Lemma run_stops_at_first_failure_witness :
  let posts := (gather_posts example_os).1 in
  let pre := (fun f => (f.1, JsonFile f.2)) <$> (write_paginated_indexes posts).1 in
  let result := main example_os sitemap_locked "now" earlier_cwd in
  result.2 = Raised SITEMAP
  /\ (forall g, g ∈ pre -> result.1.1 !! g.1 = Some g.2)
  /\ (forall g, g ∈ [(SITEMAP, XmlFile (write_sitemap posts).1);
                     (RSS, XmlFile (write_rss "now" posts).1)] ->
        result.1.1 !! g.1 = (cleanup_old_index_files sitemap_locked earlier_cwd).1 !! g.1)
  /\ GENERATION_COMPLETE ∉ result.1.2.
Proof.
  intros posts pre.
  apply (run_stops_at_first_failure example_os sitemap_locked "now" earlier_cwd pre
           [(RSS, XmlFile (write_rss "now" posts).1)]
           (SITEMAP, XmlFile (write_sitemap posts).1)).
  - reflexivity.
  - apply (bool_decide_unpack _). vm_compute. exact I.
  - reflexivity.
Defined.

(** X17: a site without posts still gets its files: when no post is
    collected, for instance because the posts directory is missing, the
    run warns, writes a first page with an empty list, a pointer that
    counts no post and one page, a sitemap with the static pages only and
    a feed without items, and reports no post and one page. *)
Theorem empty_site_outputs (os : OS) (perm : permissions) (build_date : string)
    (cwd : gmap string artifact) :
  (gather_posts os).1 = [] ->
  (forall name, name ∈ [page_name 1; OUTPUT_INDEX_MAIN; SITEMAP; RSS] ->
     can_write perm name = true) ->
  let result := main os perm build_date cwd in
  result.2 = Completed
  /\ result.1.1 !! page_name 1 = Some (JsonFile (IndexJson 1 20 0 1 (Some [])))
  /\ result.1.1 !! OUTPUT_INDEX_MAIN = Some (JsonFile (IndexJson 1 20 0 1 None))
  /\ result.1.1 !! SITEMAP = Some (XmlFile (write_sitemap []).1)
  /\ sitemap_entries [] = sitemap_static_entries
  /\ result.1.1 !! RSS = Some (XmlFile (write_rss build_date []).1)
  /\ rss_items build_date [] = []
  /\ WARN_no_posts_found ∈ result.1.2
  /\ exists before, result.1.2 = before ++ summary_lines 0 1.
Proof.
  intros Hposts Hw result.
  destruct (main_shape os perm build_date cwd) as (pre & Hfiles & Hpre & Hend).
  fold result in Hfiles, Hend. rewrite Hposts in Hend.
  destruct Hend as [(-> & Ho & Hlog)|(f & post & Hsplit & Hf & _)].
  - pose proof (NoDup_output_names []) as Hnd.
    rewrite <- (output_files_names build_date) in Hnd.
    split; [exact Ho|]. rewrite Hfiles.
    split; [|split; [|split; [|split; [|split; [|split; [|split]]]]]].
    + apply written_in; [exact Hnd|]. apply (page_in_output_files build_date [] 1).
      vm_compute. lia.
    + apply written_in; [exact Hnd|]. apply (pointer_in_output_files build_date []).
    + apply written_in; [exact Hnd|]. apply sitemap_in_output_files.
    + reflexivity.
    + apply written_in; [exact Hnd|]. apply rss_in_output_files.
    + reflexivity.
    + rewrite Hlog. unfold head_lines. rewrite Hposts. rewrite !elem_of_app.
      left. right. right. apply elem_of_cons. now left.
    + rewrite Hlog. eexists. rewrite !app_assoc. reflexivity.
  - exfalso. assert (can_write perm f.1 = true) as Hf'; [|congruence].
    apply Hw. change [page_name 1; OUTPUT_INDEX_MAIN; SITEMAP; RSS] with (output_names []).
    rewrite <- (output_files_names build_date), Hsplit.
    apply list_elem_of_fmap. exists f. split; [reflexivity|].
    apply elem_of_app. right. apply elem_of_cons. now left.
Qed.

Lemma empty_site_outputs_witness :
  let result := main no_posts_dir allow_all "now" earlier_cwd in
  result.2 = Completed
  /\ result.1.1 !! page_name 1 = Some (JsonFile (IndexJson 1 20 0 1 (Some [])))
  /\ result.1.1 !! OUTPUT_INDEX_MAIN = Some (JsonFile (IndexJson 1 20 0 1 None))
  /\ result.1.1 !! SITEMAP = Some (XmlFile (write_sitemap []).1)
  /\ sitemap_entries [] = sitemap_static_entries
  /\ result.1.1 !! RSS = Some (XmlFile (write_rss "now" []).1)
  /\ rss_items "now" [] = []
  /\ WARN_no_posts_found ∈ result.1.2
  /\ exists before, result.1.2 = before ++ summary_lines 0 1.
Proof.
  apply (empty_site_outputs no_posts_dir allow_all "now" earlier_cwd).
  - reflexivity.
  - intros name _. reflexivity.
Defined.

(** X18: a page of an earlier run that the clean-up cannot remove, and
    that this run does not write again, stays in the directory with its
    old content, and a warning names it. *)
Theorem unremovable_page_stays (os : OS) (perm : permissions) (build_date : string)
    (cwd : gmap string artifact) (name : string) (a : artifact) :
  matches_page_pattern name = true -> cwd !! name = Some a ->
  can_remove perm name = false ->
  (forall N, 1 <= N <= page_count (length (gather_posts os).1) -> name <> page_name N) ->
  let result := main os perm build_date cwd in
  result.1.1 !! name = Some a /\ WARN_could_not_remove name ∈ result.1.2.
Proof.
  intros Hm Ha Hno Hnew result. split.
  - destruct (main_written os perm build_date cwd) as (pre & Hfiles & _ & Hsub & _).
    fold result in Hfiles. rewrite Hfiles, written_notin.
    + rewrite cleanup_lookup. case_decide as H; [|exact Ha].
      destruct H as [_ H]. congruence.
    + intros Hin. apply list_elem_of_fmap in Hin as [f [Hname Hf]].
      assert (name ∈ output_names (gather_posts os).1) as Hn.
      { rewrite <- (output_files_names build_date). apply list_elem_of_fmap.
        exists f. split; [exact Hname|]. now apply Hsub. }
      destruct (output_names_pattern _ _ Hn Hm) as [N [HN HeqN]].
      now apply (Hnew N HN).
  - destruct (main_shape os perm build_date cwd) as (pre & _ & _ & Hend).
    fold result in Hend.
    assert (WARN_could_not_remove name ∈ (cleanup_old_index_files perm cwd).2) as Hwarn.
    { rewrite cleanup_log. apply list_elem_of_fmap. exists name. split; [reflexivity|].
      apply list_elem_of_filter. split; [exact Hno|]. apply elem_of_glob_pages.
      split; [exact Hm|]. rewrite Ha. eauto. }
    destruct Hend as [(_ & _ & ->)|(f & post & _ & _ & _ & ->)];
      rewrite !elem_of_app; auto.
Qed.

Lemma unremovable_page_stays_witness :
  let result := main example_os page_7_locked "now" earlier_cwd in
  result.1.1 !! page_name 7 = Some (OtherFile "old page 7")
  /\ WARN_could_not_remove (page_name 7) ∈ result.1.2.
Proof.
  apply (unremovable_page_stays example_os page_7_locked "now" earlier_cwd (page_name 7)
           (OtherFile "old page 7")).
  - reflexivity.
  - reflexivity.
  - reflexivity.
  - intros N HN Heq. apply page_name_inj in Heq. subst N.
    vm_compute in HN. lia.
Defined.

EXERCISE OBJECTIVE:
Your answer must be an exact copy of every record.

EXERCISE RESPONSE:
Lemma run_stops_at_first_failure_witness :
  let posts := (gather_posts example_os).1 in
  let pre := (fun f => (f.1, JsonFile f.2)) <$> (write_paginated_indexes posts).1 in
  let result := main example_os sitemap_locked "now" earlier_cwd in
  result.2 = Raised SITEMAP
  /\ (forall g, g ∈ pre -> result.1.1 !! g.1 = Some g.2)
  /\ (forall g, g ∈ [(SITEMAP, XmlFile (write_sitemap posts).1);
                     (RSS, XmlFile (write_rss "now" posts).1)] ->
        result.1.1 !! g.1 = (cleanup_old_index_files sitemap_locked earlier_cwd).1 !! g.1)
  /\ GENERATION_COMPLETE ∉ result.1.2.
Proof.
  intros posts pre.
  apply (run_stops_at_first_failure example_os sitemap_locked "now" earlier_cwd pre
           [(RSS, XmlFile (write_rss "now" posts).1)]
           (SITEMAP, XmlFile (write_sitemap posts).1)).
  - reflexivity.
  - apply (bool_decide_unpack _). vm_compute. exact I.
  - reflexivity.
Defined.

(** X17: a site without posts still gets its files: when no post is
    collected, for instance because the posts directory is missing, the
    run warns, writes a first page with an empty list, a pointer that
    counts no post and one page, a sitemap with the static pages only and
    a feed without items, and reports no post and one page. *)
Theorem empty_site_outputs (os : OS) (perm : permissions) (build_date : string)
    (cwd : gmap string artifact) :
  (gather_posts os).1 = [] ->
  (forall name, name ∈ [page_name 1; OUTPUT_INDEX_MAIN; SITEMAP; RSS] ->
     can_write perm name = true) ->
  let result := main os perm build_date cwd in
  result.2 = Completed
  /\ result.1.1 !! page_name 1 = Some (JsonFile (IndexJson 1 20 0 1 (Some [])))
  /\ result.1.1 !! OUTPUT_INDEX_MAIN = Some (JsonFile (IndexJson 1 20 0 1 None))
  /\ result.1.1 !! SITEMAP = Some (XmlFile (write_sitemap []).1)
  /\ sitemap_entries [] = sitemap_static_entries
  /\ result.1.1 !! RSS = Some (XmlFile (write_rss build_date []).1)
  /\ rss_items build_date [] = []
  /\ WARN_no_posts_found ∈ result.1.2
  /\ exists before, result.1.2 = before ++ summary_lines 0 1.
Proof.
  intros Hposts Hw result.
  destruct (main_shape os perm build_date cwd) as (pre & Hfiles & Hpre & Hend).
  fold result in Hfiles, Hend. rewrite Hposts in Hend.
  destruct Hend as [(-> & Ho & Hlog)|(f & post & Hsplit & Hf & _)].
  - pose proof (NoDup_output_names []) as Hnd.
    rewrite <- (output_files_names build_date) in Hnd.
    split; [exact Ho|]. rewrite Hfiles.
    split; [|split; [|split; [|split; [|split; [|split; [|split]]]]]].
    + apply written_in; [exact Hnd|]. apply (page_in_output_files build_date [] 1).
      vm_compute. lia.
    + apply written_in; [exact Hnd|]. apply (pointer_in_output_files build_date []).
    + apply written_in; [exact Hnd|]. apply sitemap_in_output_files.
    + reflexivity.
    + apply written_in; [exact Hnd|]. apply rss_in_output_files.
    + reflexivity.
    + rewrite Hlog. unfold head_lines. rewrite Hposts. rewrite !elem_of_app.
      left. right. right. apply elem_of_cons. now left.
    + rewrite Hlog. eexists. rewrite !app_assoc. reflexivity.
  - exfalso. assert (can_write perm f.1 = true) as Hf'; [|congruence].
    apply Hw. change [page_name 1; OUTPUT_INDEX_MAIN; SITEMAP; RSS] with (output_names []).
    rewrite <- (output_files_names build_date), Hsplit.
    apply list_elem_of_fmap. exists f. split; [reflexivity|].
    apply elem_of_app. right. apply elem_of_cons. now left.
Qed.

Lemma empty_site_outputs_witness :
  let result := main no_posts_dir allow_all "now" earlier_cwd in
  result.2 = Completed
  /\ result.1.1 !! page_name 1 = Some (JsonFile (IndexJson 1 20 0 1 (Some [])))
  /\ result.1.1 !! OUTPUT_INDEX_MAIN = Some (JsonFile (IndexJson 1 20 0 1 None))
  /\ result.1.1 !! SITEMAP = Some (XmlFile (write_sitemap []).1)
  /\ sitemap_entries [] = sitemap_static_entries
  /\ result.1.1 !! RSS = Some (XmlFile (write_rss "now" []).1)
  /\ rss_items "now" [] = []
  /\ WARN_no_posts_found ∈ result.1.2
  /\ exists before, result.1.2 = before ++ summary_lines 0 1.
Proof.
  apply (empty_site_outputs no_posts_dir allow_all "now" earlier_cwd).
  - reflexivity.
  - intros name _. reflexivity.
Defined.

(** X18: a page of an earlier run that the clean-up cannot remove, and
    that this run does not write again, stays in the directory with its
    old content, and a warning names it. *)
Theorem unremovable_page_stays (os : OS) (perm : permissions) (build_date : string)
    (cwd : gmap string artifact) (name : string) (a : artifact) :
  matches_page_pattern name = true -> cwd !! name = Some a ->
  can_remove perm name = false ->
  (forall N, 1 <= N <= page_count (length (gather_posts os).1) -> name <> page_name N) ->
  let result := main os perm build_date cwd in
  result.1.1 !! name = Some a /\ WARN_could_not_remove name ∈ result.1.2.
Proof.
  intros Hm Ha Hno Hnew result. split.
  - destruct (main_written os perm build_date cwd) as (pre & Hfiles & _ & Hsub & _).
    fold result in Hfiles. rewrite Hfiles, written_notin.
    + rewrite cleanup_lookup. case_decide as H; [|exact Ha].
      destruct H as [_ H]. congruence.
    + intros Hin. apply list_elem_of_fmap in Hin as [f [Hname Hf]].
      assert (name ∈ output_names (gather_posts os).1) as Hn.
      { rewrite <- (output_files_names build_date). apply list_elem_of_fmap.
        exists f. split; [exact Hname|]. now apply Hsub. }
      destruct (output_names_pattern _ _ Hn Hm) as [N [HN HeqN]].
      now apply (Hnew N HN).
  - destruct (main_shape os perm build_date cwd) as (pre & _ & _ & Hend).
    fold result in Hend.
    assert (WARN_could_not_remove name ∈ (cleanup_old_index_files perm cwd).2) as Hwarn.
    { rewrite cleanup_log. apply list_elem_of_fmap. exists name. split; [reflexivity|].
      apply list_elem_of_filter. split; [exact Hno|]. apply elem_of_glob_pages.
      split; [exact Hm|]. rewrite Ha. eauto. }
    destruct Hend as [(_ & _ & ->)|(f & post & _ & _ & _ & ->)];
      rewrite !elem_of_app; auto.
Qed.

Lemma unremovable_page_stays_witness :
  let result := main example_os page_7_locked "now" earlier_cwd in
  result.1.1 !! page_name 7 = Some (OtherFile "old page 7")
  /\ WARN_could_not_remove (page_name 7) ∈ result.1.2.
Proof.
  apply (unremovable_page_stays example_os page_7_locked "now" earlier_cwd (page_name 7)
           (OtherFile "old page 7")).
  - reflexivity.
  - reflexivity.
  - reflexivity.
  - intros N HN Heq. apply page_name_inj in Heq. subst N.
    vm_compute in HN. lia.
Defined.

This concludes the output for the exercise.